# [Prompt]
Every line of the records below that has the word "monad" should be copied.

# [Records provided]
(** * ha-tahoma: the heat-recovery ventilation and hot-water controllers

    A shallow embedding of
    [custom_components/tahoma/climate_devices/atlantic_heat_recovery_ventilation.py]
    and
    [custom_components/tahoma/water_heater_devices/domestic_hot_water_production.py].

    Python values live in a small object store: a dict is a heap cell and a
    value of dict type is a reference to it, so that two names for one dict
    see each other's writes.  The entity methods are computations in a
    state-and-exception monad over the world an entity can observe or change:
    the heap, the device's state channels, the commands submitted to the
    executor and the entity's own attributes. *)

From Stdlib Require Import Ascii.
From stdpp Require Import gmap strings list fin_maps.

#[local] Open Scope string_scope.
#[local] Open Scope list_scope.

(** ** Constants of the host framework (homeassistant.const and friends) *)

Module const.
Definition STATE_ON := "on".
Definition STATE_OFF := "off".
Definition STATE_UNKNOWN := "unknown".
Definition ATTR_TEMPERATURE := "temperature".
Definition STATE_ECO := "eco".
Definition STATE_HIGH_DEMAND := "high_demand".
Definition FAN_AUTO := "auto".
Definition HVAC_MODE_FAN_ONLY := "fan_only".
End const.

(** ** Python values, the object store and the effect monad *)

Module Py.

Definition loc := positive.

(** Exceptions the modelled code can raise.  [SystemError] stands for a
    reference to a cell the heap does not hold, which Python never builds. *)
Inductive exn := KeyError | TypeError | AttributeError | SystemError.

Inductive result (A : Type) :=
  | Ok (a : A)
  | Raise (e : exn).
Arguments Ok {A} a.
Arguments Raise {A} e.

(** A [homeassistant.core.State]; [==] on states is equality of the fields. *)
Record State := mkState {
  entity_id : string;
  state : string;
  attributes : gmap string string;
  context : string;
}.

#[global] Instance State_eq_dec : EqDecision State.
Proof. solve_decision. Defined.

Section Values.
(** Python's [float] is kept abstract: no claim computes with one. *)
Context {float : Type}.

Inductive pyval :=
  | PNone
  | PStr (s : string)
  | PInt (z : Z)
  | PFloat (x : float)
  | PRef (l : loc).

(** What a command carries once submitted: a scalar, or the entries the
    dict held at the moment of submission. *)
Inductive arg :=
  | AVal (v : pyval)
  | ADict (d : gmap string pyval).

Record command := Cmd { cmd_name : string; cmd_args : list arg }.

Record world := World {
  heap : gmap loc (gmap string pyval);
  states : gmap string pyval;
  commands : list command;
  _temp_sensor_entity_id : option string;
  _current_temperature : option float;
  error_log : list string;
  scheduled_updates : nat;
}.

Definition set_heap (w : world) h :=
  World h (states w) (commands w) (_temp_sensor_entity_id w)
        (_current_temperature w) (error_log w) (scheduled_updates w).
Definition set_commands (w : world) c :=
  World (heap w) (states w) c (_temp_sensor_entity_id w)
        (_current_temperature w) (error_log w) (scheduled_updates w).
Definition set_current_temperature (w : world) t :=
  World (heap w) (states w) (commands w) (_temp_sensor_entity_id w)
        t (error_log w) (scheduled_updates w).
Definition set_error_log (w : world) l :=
  World (heap w) (states w) (commands w) (_temp_sensor_entity_id w)
        (_current_temperature w) l (scheduled_updates w).
Definition set_scheduled_updates (w : world) n :=
  World (heap w) (states w) (commands w) (_temp_sensor_entity_id w)
        (_current_temperature w) (error_log w) n.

# [Task answer]
    state-and-exception monad over the world an entity can observe or change:
(** ** Python values, the object store and the effect monad *)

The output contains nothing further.